Die Fraktion Bündnis90/Die Grünen im Bundestag forderte Mitte September die Bundesregierung in einem umfangreichen Antrag auf, sich deutlich stärker als bisher für eine Verbesserung der menschen- und bürgerrechtlichen Situation im Iran einzusetzen. Der Antrag schlägt dazu 25 Maßnahmen vor, die die Lage der Iraner*innen massiv verändern könnten. Doch die Menschenrechtsverletzungen des iranischen Regimes werden von der laizistischen Opposition im Iran und internationalen Menschenrechtsorganisationen seit 1980 angeprangert.
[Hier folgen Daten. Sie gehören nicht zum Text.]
(** C7: [KeUserModeCreateStaging] is all or nothing.  Whatever fails on the
    way (no frame, no staging object, no temporary mapping, an occupied
    page, no page table), the caller gets an error and a null pointer, no
    staging object is left, every frame taken for a page is back with the
    allocator, and every user address of the process translates as before;
    only page tables made on the way stay with the process.  On success
    the code page is readable and executable but not writable, the constants
    readable only, the stack writable but not executable; each is backed by a
    frame of its own that nobody used before and holds exactly the caller's
    bytes, zero-padded; the guard page below the stack and page zero are
    unmapped, and nothing else of any process's memory has changed. *)
Theorem create_staging_all_or_nothing u G R U p : kva_ok (kva u) G -> proc (kva u) G R U -> R <> 0 -> params_ok p ->
  (forall a, is_Some (objects u !! a) -> live (kva u) a) ->
  exists st a u' G' U', KeUserModeCreateStaging (Some p) (Some (mkProcessSpace R true)) true u = Ok (st, a, u') /\
    create_outcome u G U R p st a u' G' U' /\
    (st = EC_SUCCESS -> translate (mem (mach (kva u'))) R 0 = None /\
       translate (mem (mach (kva u'))) R EX_USER_IMAGE_STACK_GUARD_BASE = None).
Proof.
  intros K Pr HR Hp Hlive. unfold KeUserModeCreateStaging. cbn [negb PsInitialized].
  destruct (validate_params p Hp) as [(Ev & Hc & Hk & He)|Ev]; rewrite Ev.
  2: { do 5 eexists. split; [reflexivity|]. by split; [apply create_refused|]. }
  change (KiBuildProcessRootView (mkProcessSpace R true)) with (user_space R).
  assert (Hole : forall va, 0 <= va < USER_LIMIT -> va mod PAGE_4KB = 0 ->
    (KiValidateUserModeHole (Some (user_space R)) va (mem (mach (kva u))) = EC_SUCCESS /\ translate (mem (mach (kva u))) R va = None) \/
    KiValidateUserModeHole (Some (user_space R)) va (mem (mach (kva u))) = EC_INVALID_STATE) by (intros; by apply (hole_run' (kva u) G R U)).
  assert (Refused : forall st, st <> EC_SUCCESS -> exists st' a u' G' U', Ok (st, 0, u) = Ok (st', a, u') /\
    create_outcome u G U R p st' a u' G' U' /\
    (st' = EC_SUCCESS -> translate (mem (mach (kva u'))) R 0 = None /\
       translate (mem (mach (kva u'))) R EX_USER_IMAGE_STACK_GUARD_BASE = None)).
  { intros st Hne. do 5 eexists. split; [reflexivity|]. split; [by apply create_refused | done]. }
  change (succeeded EC_SUCCESS) with true.
  destruct (Hole 0) as [[-> N0] | ->]; [done..| |by apply Refused].
  destruct (Hole EX_USER_IMAGE_CODE_BASE) as [[-> _] | ->]; [done..| |by apply Refused].
  destruct (Hole EX_USER_IMAGE_CONST_BASE) as [[-> _] | ->]; [done..| |by apply Refused].
  destruct (Hole EX_USER_IMAGE_STACK_GUARD_BASE) as [[-> Ng] | ->]; [done..| |by apply Refused].
  destruct (Hole EX_USER_IMAGE_STACK_BASE) as [[-> _] | ->]; [done..| |by apply Refused].
  change (succeeded EC_SUCCESS) with true. cbn [negb].
  destruct (kzalloc_law (kva u) G STAGING_SIZE K) as (G1 & Q & Hfresh).
  destruct (objects_kzalloc STAGING_SIZE (kva u)) as [a s1]. cbn [fst snd] in Q, Hfresh.
  destruct (Z.eqb_spec a 0) as [->|Ha].
  { exists EC_OUT_OF_RESOURCE, 0, (set_kva s1 u), G1, U. split; [done|]. split; [|done]. right. split_and!; [done..|].
    by apply around_quiet. }
  assert (Hn : objects u !! a = None).
  { destruct (objects u !! a) eqn:E; [|done]. destruct Hfresh as [|Hf]; [done|]. destruct Hf. apply Hlive. by rewrite E. }
  destruct (create_image_run u G U R p a s1 G1 K Pr HR Hp Hc Hk He Ha Hn Q) as (st & a' & u' & G' & U' & E & O).
  exists st, a', u', G', U'. split; [exact E|]. split; [exact O|]. intros ->.
  destruct O as [(_ & _ & g & _ & _ & _ & HF & Ar)|(Hne & _)]; [|done].
  assert (Keep : forall va, 0 <= va < USER_LIMIT -> translate (mem (mach (kva u))) R va = None ->
    (va + PAGE_4KB <= EX_USER_IMAGE_CODE_BASE \/ va = EX_USER_IMAGE_STACK_GUARD_BASE) -> translate (mem (mach (kva u'))) R va = None).
  { intros va Hva En Hout. pose proof (ar_translate _ _ _ _ _ _ _ _ _ Ar va Hva) as Hs. rewrite En in Hs.
    destruct (translate (mem (mach (kva u'))) R va); [|done]. destruct Hs. intros v Hv.
    apply list_elem_of_fmap in Hv as (r & -> & Hr). apply list_elem_of_lookup in Hr as (i & Hr).
    destruct (Forall2_lookup_l _ _ _ _ _ HF Hr) as ([[[kind va'] attrs] bytes] & Hw & (_ & -> & _)).
    apply list_elem_of_lookup_2 in Hw. apply wanted_bases in Hw.
    change EX_USER_IMAGE_CODE_BASE with 0x80000000 in *. change EX_USER_IMAGE_STACK_GUARD_BASE with 0x80002000 in *.
    unfold PAGE_4KB in *. lia. }
  split; apply Keep; try done; [by left | by right].
Qed.

(** [KeUserModePatchConstBytes] overwrites exactly the bytes it names.
    It always returns: a range that leaves the page is refused, whatever
    the sum wraps to; on success the constant page holds the caller's bytes at
    the offset and its old bytes elsewhere; on any error (also a temporary
    mapping that could not be made) the page is as before.  No other frame
    outside the kernel's own is touched, and the staging objects stay. *)
Theorem patch_const_writes_exactly u G a g r offset l n : kva_ok (kva u) G -> a <> 0 ->
  objects u !! a = Some g -> KiFindMappedPage g KE_USER_MODE_MAPPING_KIND_CONST = Some r ->
  foreign (kva u) G (RPhysicalBase r) -> is_u64 offset -> is_u64 n -> n <= Z.of_nat (length l) -> Forall is_u8 l ->
  let pa := RPhysicalBase r in
  exists st u' G', KeUserModePatchConstBytes a offset (Some l) n u = Ok (st, u') /\
    objects u' = objects u /\ quiet (eq pa) (kva u) G (kva u') G' /\
    (n <> 0 -> PAGE_4KB < offset + n -> st = EC_ILLEGAL_ARGUMENT) /\
    forall i, 0 <= i < PAGE_4KB -> phys_byte (mem (mach (kva u'))) (pa + i) =
      if bool_decide (st = EC_SUCCESS) then patched (mem (mach (kva u))) pa offset (take (Z.to_nat n) l) i
      else phys_byte (mem (mach (kva u))) (pa + i).
Proof.
  intros K Ha Eg Er F Ho Hn Hl H8 pa. unfold KeUserModePatchConstBytes. rewrite (proj2 (Z.eqb_neq a 0)) by done.
  destruct (Z.eqb_spec n 0) as [->|Hn0].
  { exists EC_SUCCESS, u, G. split; [done|]. split; [done|]. split; [by apply quiet_refl|]. split; [done|]. intros i Hi.
    rewrite bool_decide_true by done. unfold patched. cbn [take Z.to_nat length]. rewrite Z.add_0_r.
    by destruct (Z.leb_spec offset i), (Z.ltb_spec i offset); cbn [andb]; [lia|..]. }
  assert (Keep : forall st, st <> EC_SUCCESS -> forall i, 0 <= i < PAGE_4KB -> phys_byte (mem (mach (kva u))) (pa + i) =
      if bool_decide (st = EC_SUCCESS) then patched (mem (mach (kva u))) pa offset (take (Z.to_nat n) l) i
      else phys_byte (mem (mach (kva u))) (pa + i)) by (intros st Hne i _; by rewrite bool_decide_false).
  change EX_USER_IMAGE_PAGE_SIZE with PAGE_4KB.
  destruct (Z.ltb_spec PAGE_4KB offset), (Z.ltb_spec PAGE_4KB n); cbn [orb];
    try by (exists EC_ILLEGAL_ARGUMENT, u, G; split_and!; [done | done | by apply quiet_refl | done | by apply Keep]).
  rewrite u64_small by (unfold PAGE_4KB, is_u64 in *; word_lia). rewrite (proj2 (Z.ltb_ge _ _)) by (unfold is_u64 in *; lia). cbn [orb].
  destruct (Z.ltb_spec PAGE_4KB (offset + n)) as [Hout|Hin].
  { by (exists EC_ILLEGAL_ARGUMENT, u, G; split_and!; [done | done | by apply quiet_refl | done | by apply Keep]). }
  unfold get_staging. rewrite Eg. cbn [res_bind]. rewrite Er. change (RPhysicalBase r) with pa.
  destruct (window_run (kva u) G pa K F) as (st & out & s1 & -> & [(-> & h & va & G1 & -> & Q1 & W & Hrel)|[Hne Q]]); cbn [res_bind].
  2: { unfold succeeded at 1. rewrite bool_decide_false by done. exists st, (set_kva s1 u), G. split; [done|]. split; [done|].
       split; [by apply (quiet_weaken (fun _ => False))|]. split; [lia|]. intros i Hi. rewrite bool_decide_false by done.
       unfold phys_byte. by rewrite (qt_mem _ _ _ _ _ Q pa _ F (fun X => X)) by by apply page_word_of; [apply F|]. }
  change (succeeded EC_SUCCESS) with true. cbn [negb default from_option id].
  unfold source_bytes. rewrite (proj2 (Z.ltb_ge _ _)) by done. cbn [res_bind]. set (src := take (Z.to_nat n) l).
  assert (Hsrc : Z.of_nat (length src) = n) by (unfold src; rewrite length_take; unfold is_u64 in *; lia).
  assert (Hsrc8 : Forall is_u8 src) by by apply Forall_take.
  destruct (wi_va _ _ _ _ W) as (_ & Hva & Hlim). rewrite u64_small by (unfold PAGE_4KB, is_u64 in *; word_lia).
  pose proof (memcpy_run src s1 G1 pa va (mem (mach s1)) offset W ltac:(done) ltac:(unfold is_u64 in *; lia) ltac:(lia)) as [Em Hm].
  assert (Es : with_mem s1 (mem (mach s1)) = s1) by (by destruct s1 as [[]]). rewrite Es in Em. rewrite Em. cbn [res_bind].
  set (m' := put_bytes _ _) in *. assert (Wt : written s1 pa (with_mem s1 m')) by (exists m'; split; [reflexivity | exact Hm]).
  destruct (Hrel _ Wt) as (s2 & -> & Q3). cbn [res_bind]. pose proof (written_quiet s1 G1 pa va _ W Wt) as Q2.
  exists EC_SUCCESS, (set_kva s2 u), G1. split; [done|]. split; [done|]. split; [by eapply quiet_window|]. split; [lia|].
  intros i Hi. rewrite bool_decide_true by done.
  assert (F1 : foreign s1 G1 pa) by (by apply (qt_foreign _ _ _ _ _ Q1)).
  assert (Ft : foreign (with_mem s1 m') G1 pa) by (by apply (qt_foreign _ _ _ _ _ Q2)).
  transitivity (phys_byte m' (pa + i)).
  { unfold phys_byte. cbn [kva set_kva]. by rewrite (qt_mem _ _ _ _ _ Q3 pa _ Ft (fun X => X) (page_word_of pa i (fo_frame _ _ _ F) Hi)). }
  unfold m'. rewrite (put_patched _ pa offset src i (fo_frame _ _ _ F) Hsrc8 ltac:(unfold is_u64 in *; lia) (proj1 Hi)).
  unfold patched, phys_byte. by rewrite (qt_mem _ _ _ _ _ Q1 pa _ F (fun X => X) (page_word_of pa i (fo_frame _ _ _ F) Hi)).
Qed.
End create.

(** ** A process with an empty user half on the sample machine *)

Import BitmapDevice.

(** One staging object, at a fixed address, straight from the sample's data. *)
#[local] Instance sample_objects : SmallObjects device := {
  objects_kzalloc _ s := (0xFFFF800000200000, s);
  objects_kfree _ s := s
}.

#[local] Instance sample_objects_laws : SmallObjectsLaws device.
Proof.
  refine {| live _ _ := False |}.
  - intros s G size K. exists G. split; [by apply quiet_refl | right; intros Hf; exact Hf].
  - intros s G a K. exists G. by apply quiet_refl.
Defined.

Definition process_root : Z := 0x100000.
Definition process_tables : tables := {[process_root := (4%nat, 0)]}.

Definition sample_params : KE_USER_MODE_CREATE_PARAMS := mkParams (Some [0x0F; 0x05; 0xEB; 0xFE]) 3 0 (Some [0x48; 0x69]) 2.

Definition sample_user : USER_MODE device := mkUM kva0 ∅.

Lemma process_frame : frame process_root.
Proof. by split. Qed.

Lemma sample_proc : proc kva0 sample_tables process_root process_tables.
Proof.
  split.
  - pose proof (empty_root_tree process_root process_frame) as T.
    refine (proj1 (proj2 (same_tables _ (low process_root (mem (mach kva0))) _ _ T _))).
    intros t x i Ht Hi. unfold process_tables in Ht. apply lookup_singleton_Some in Ht as [<- _].
    unfold low, overlay. destruct (high_word _ _); [done|]. change (mem (mach kva0)) with sample_mem.
    apply Z.eqb_eq. by apply (forall_below 512 (fun i => sample_mem (entry_at process_root i) =? 0)); [vm_compute|].
  - intros t [x Ht]. unfold process_tables in Ht. apply lookup_singleton_Some in Ht as [<- _]. split; [apply process_frame | done | by vm_compute |].
    intros a p (i & r & Ha & _). by apply KvaRun.fresh_unused in Ha.
Qed.

Lemma sample_params_ok : params_ok sample_params.
Proof.
  split_and!; [by vm_compute..|]. intros bytes n [[= -> ->]|[= -> ->]] l [= <-]; (split; [cbn; lia|]); repeat constructor; by vm_compute.
Qed.

(** The machine has just enough frames for the tables and the pages. *)
Lemma sample_created : match KeUserModeCreateStaging (Some sample_params) (Some (mkProcessSpace process_root true)) true sample_user with
  | Ok (st, a, _) => succeeded st && (a =? 0xFFFF800000200000)
  | _ => false
  end = true.
Proof. by vm_compute. Qed.

Lemma sample_live a : is_Some (objects sample_user !! a) -> live (kva sample_user) a.
Proof. intros [x Hx]. cbn in Hx. by rewrite lookup_empty in Hx. Qed.

Lemma create_staging_all_or_nothing_witness :
  exists u' G' U', KeUserModeCreateStaging (Some sample_params) (Some (mkProcessSpace process_root true)) true sample_user =
      Ok (EC_SUCCESS, 0xFFFF800000200000, u') /\
    create_outcome sample_user sample_tables process_tables process_root sample_params EC_SUCCESS 0xFFFF800000200000 u' G' U' /\
    translate (mem (mach (kva u'))) process_root EX_USER_IMAGE_STACK_GUARD_BASE = None.
Proof.
  destruct (create_staging_all_or_nothing sample_user sample_tables process_root process_tables sample_params (proj2 sample_init)
    sample_proc ltac:(done) sample_params_ok sample_live) as (st & a & u' & G' & U' & E & O & Hn).
  pose proof sample_created as Hc. rewrite E in Hc. apply andb_prop in Hc as [Hs Hp]. apply Z.eqb_eq in Hp. subst a.
  apply bool_decide_eq_true in Hs. subst st. exists u', G', U'. split; [exact E|]. split; [exact O|]. by apply Hn.
Defined.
Warum gehen die Grünen jetzt vehement dagegen vor?

Die Situation habe sich „dramatisch verschlechtert“, erklärt Nouripour gegenüber dem Iran Journal: „Es geht nicht mehr um den unmenschlichen Druck auf Andersdenkende allein. Die November-Proteste von 2019, aber auch schon die Proteste im Jahr 2018 waren in erster Linie gegen die ökonomischen Umstände im Land gerichtet: Gegen Verarmung weiter Teile der Gesellschaft, gegen notorische Korruption und Missmanagement.“

Auch die „Methoden der Repression und Strangulierung der Gesellschaft“ hätten das Ende der Fahnenstange erreicht: „Wenn gefolterte Menschen gefesselt und ihr ‚Geständnis‘ herausschreiend auf Pickups öffentlich vorgeführt werden, ist das nicht nur ein Bruch aller zivilisatorischer Regeln. Das sind nicht die ‚üblichen‘ unmenschlichen Methoden des Unrechts, das sind Vorgehensweisen des Islamischen Staates (IS) aus Raqqa.“

Polizei in Teheran demütigt einen Mann
Öffentliche Demütigung eines Menschen durch die Teheraner Polizei!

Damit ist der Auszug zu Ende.